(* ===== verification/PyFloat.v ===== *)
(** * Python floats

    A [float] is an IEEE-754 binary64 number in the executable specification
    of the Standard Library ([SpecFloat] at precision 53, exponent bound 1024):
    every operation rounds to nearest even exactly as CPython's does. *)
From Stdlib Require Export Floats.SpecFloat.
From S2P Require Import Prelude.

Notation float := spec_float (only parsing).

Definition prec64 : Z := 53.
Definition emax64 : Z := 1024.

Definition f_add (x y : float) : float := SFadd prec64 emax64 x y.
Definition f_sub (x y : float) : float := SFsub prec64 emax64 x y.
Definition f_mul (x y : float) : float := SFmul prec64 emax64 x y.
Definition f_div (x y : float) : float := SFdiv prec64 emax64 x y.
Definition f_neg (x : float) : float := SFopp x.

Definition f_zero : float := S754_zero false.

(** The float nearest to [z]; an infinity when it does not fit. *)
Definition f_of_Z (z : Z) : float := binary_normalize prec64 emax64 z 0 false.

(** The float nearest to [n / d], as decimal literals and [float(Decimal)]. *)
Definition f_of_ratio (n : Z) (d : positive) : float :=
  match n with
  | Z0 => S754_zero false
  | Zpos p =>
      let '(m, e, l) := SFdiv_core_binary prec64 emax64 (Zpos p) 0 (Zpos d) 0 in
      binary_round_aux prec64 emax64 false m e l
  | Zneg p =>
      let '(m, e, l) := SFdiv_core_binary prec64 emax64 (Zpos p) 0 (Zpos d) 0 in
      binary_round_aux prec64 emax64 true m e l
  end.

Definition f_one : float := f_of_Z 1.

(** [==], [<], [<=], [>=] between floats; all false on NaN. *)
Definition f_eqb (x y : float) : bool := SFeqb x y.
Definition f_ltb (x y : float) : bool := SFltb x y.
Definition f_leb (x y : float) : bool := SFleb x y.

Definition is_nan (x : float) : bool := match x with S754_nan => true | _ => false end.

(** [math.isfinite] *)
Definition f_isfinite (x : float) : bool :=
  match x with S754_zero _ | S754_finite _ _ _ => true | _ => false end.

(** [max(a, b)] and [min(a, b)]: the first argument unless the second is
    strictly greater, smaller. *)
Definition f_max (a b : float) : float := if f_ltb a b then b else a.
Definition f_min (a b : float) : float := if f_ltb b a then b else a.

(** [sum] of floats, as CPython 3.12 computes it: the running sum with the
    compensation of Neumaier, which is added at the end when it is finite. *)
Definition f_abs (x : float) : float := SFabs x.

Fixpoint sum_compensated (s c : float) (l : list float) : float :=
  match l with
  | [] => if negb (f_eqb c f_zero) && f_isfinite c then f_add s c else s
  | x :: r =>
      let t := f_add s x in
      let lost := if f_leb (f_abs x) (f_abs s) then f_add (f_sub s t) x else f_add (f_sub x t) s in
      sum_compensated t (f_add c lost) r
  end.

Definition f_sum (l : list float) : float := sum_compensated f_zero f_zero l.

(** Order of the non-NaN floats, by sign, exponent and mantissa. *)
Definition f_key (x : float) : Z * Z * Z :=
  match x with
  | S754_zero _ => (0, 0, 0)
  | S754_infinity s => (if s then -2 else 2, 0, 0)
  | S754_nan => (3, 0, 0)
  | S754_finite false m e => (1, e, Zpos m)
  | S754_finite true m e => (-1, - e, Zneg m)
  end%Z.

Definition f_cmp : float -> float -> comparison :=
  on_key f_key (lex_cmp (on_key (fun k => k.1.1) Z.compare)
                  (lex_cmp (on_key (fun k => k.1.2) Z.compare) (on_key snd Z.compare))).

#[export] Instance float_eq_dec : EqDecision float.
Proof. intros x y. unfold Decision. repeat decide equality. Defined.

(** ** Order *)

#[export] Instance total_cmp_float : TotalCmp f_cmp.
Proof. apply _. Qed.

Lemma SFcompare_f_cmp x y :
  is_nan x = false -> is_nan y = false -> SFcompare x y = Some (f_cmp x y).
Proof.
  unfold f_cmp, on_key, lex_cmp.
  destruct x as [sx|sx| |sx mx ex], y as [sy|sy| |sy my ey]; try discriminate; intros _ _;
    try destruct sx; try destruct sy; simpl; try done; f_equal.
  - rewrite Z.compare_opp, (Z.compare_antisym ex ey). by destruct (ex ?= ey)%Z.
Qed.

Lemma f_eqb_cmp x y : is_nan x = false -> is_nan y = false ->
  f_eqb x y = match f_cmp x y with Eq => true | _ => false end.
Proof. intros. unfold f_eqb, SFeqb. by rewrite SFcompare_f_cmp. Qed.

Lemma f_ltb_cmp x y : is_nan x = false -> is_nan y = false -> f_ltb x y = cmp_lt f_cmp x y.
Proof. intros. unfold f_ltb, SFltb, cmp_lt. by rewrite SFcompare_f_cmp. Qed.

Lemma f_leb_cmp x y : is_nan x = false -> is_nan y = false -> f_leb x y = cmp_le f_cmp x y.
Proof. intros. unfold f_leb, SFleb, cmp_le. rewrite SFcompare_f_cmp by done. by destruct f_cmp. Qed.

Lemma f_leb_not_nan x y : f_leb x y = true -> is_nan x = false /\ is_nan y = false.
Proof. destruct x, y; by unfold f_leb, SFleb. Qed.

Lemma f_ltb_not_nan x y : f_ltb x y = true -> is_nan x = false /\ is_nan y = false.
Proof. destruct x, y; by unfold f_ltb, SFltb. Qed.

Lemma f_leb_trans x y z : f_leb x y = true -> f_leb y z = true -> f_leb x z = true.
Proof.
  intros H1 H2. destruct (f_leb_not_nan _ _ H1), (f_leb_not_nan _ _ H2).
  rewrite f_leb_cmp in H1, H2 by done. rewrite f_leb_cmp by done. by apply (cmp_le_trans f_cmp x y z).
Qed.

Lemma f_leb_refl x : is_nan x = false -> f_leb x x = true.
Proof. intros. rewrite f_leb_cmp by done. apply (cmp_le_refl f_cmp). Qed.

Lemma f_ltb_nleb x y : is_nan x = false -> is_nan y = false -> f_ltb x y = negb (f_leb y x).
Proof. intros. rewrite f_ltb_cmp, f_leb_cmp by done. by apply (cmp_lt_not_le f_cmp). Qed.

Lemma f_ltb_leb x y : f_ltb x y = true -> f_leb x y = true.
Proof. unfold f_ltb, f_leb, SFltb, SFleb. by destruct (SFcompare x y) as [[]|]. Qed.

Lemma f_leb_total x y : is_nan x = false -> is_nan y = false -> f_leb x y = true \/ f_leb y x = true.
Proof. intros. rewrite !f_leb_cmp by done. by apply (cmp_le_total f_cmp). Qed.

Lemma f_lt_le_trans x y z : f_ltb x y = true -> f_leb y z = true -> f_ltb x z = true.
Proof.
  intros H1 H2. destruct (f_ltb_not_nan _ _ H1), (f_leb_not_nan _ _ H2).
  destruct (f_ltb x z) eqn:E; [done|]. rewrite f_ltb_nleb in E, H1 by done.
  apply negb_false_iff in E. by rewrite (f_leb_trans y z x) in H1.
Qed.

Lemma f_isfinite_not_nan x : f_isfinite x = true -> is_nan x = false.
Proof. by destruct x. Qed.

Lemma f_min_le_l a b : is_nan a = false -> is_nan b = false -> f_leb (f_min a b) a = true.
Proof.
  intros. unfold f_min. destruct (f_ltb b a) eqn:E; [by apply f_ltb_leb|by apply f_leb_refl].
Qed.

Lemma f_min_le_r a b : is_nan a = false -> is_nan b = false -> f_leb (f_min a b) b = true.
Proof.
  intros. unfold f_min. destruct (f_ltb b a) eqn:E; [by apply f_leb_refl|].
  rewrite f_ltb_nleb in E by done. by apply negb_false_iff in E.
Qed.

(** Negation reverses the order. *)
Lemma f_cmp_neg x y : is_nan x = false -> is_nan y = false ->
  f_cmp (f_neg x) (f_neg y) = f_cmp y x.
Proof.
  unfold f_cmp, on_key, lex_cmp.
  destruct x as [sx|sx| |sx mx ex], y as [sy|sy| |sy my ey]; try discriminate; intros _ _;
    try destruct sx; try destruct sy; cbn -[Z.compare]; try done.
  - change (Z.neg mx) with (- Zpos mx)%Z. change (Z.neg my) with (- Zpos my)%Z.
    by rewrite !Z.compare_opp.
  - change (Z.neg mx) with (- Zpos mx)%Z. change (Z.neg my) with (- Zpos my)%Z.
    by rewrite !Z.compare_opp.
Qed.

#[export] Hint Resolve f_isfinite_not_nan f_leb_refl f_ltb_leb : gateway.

################

(Work instruction):
Print the lines above from the one with "Proof. destruct x, y; by unfold f_ltb, SFltb." through the one with "intros H1 H2. destruct (f_leb_not_nan", both included, exactly as written and nothing more.

(Output of the exercise):
Proof. destruct x, y; by unfold f_ltb, SFltb. Qed.

Lemma f_leb_trans x y z : f_leb x y = true -> f_leb y z = true -> f_leb x z = true.
Proof.
  intros H1 H2. destruct (f_leb_not_nan _ _ H1), (f_leb_not_nan _ _ H2).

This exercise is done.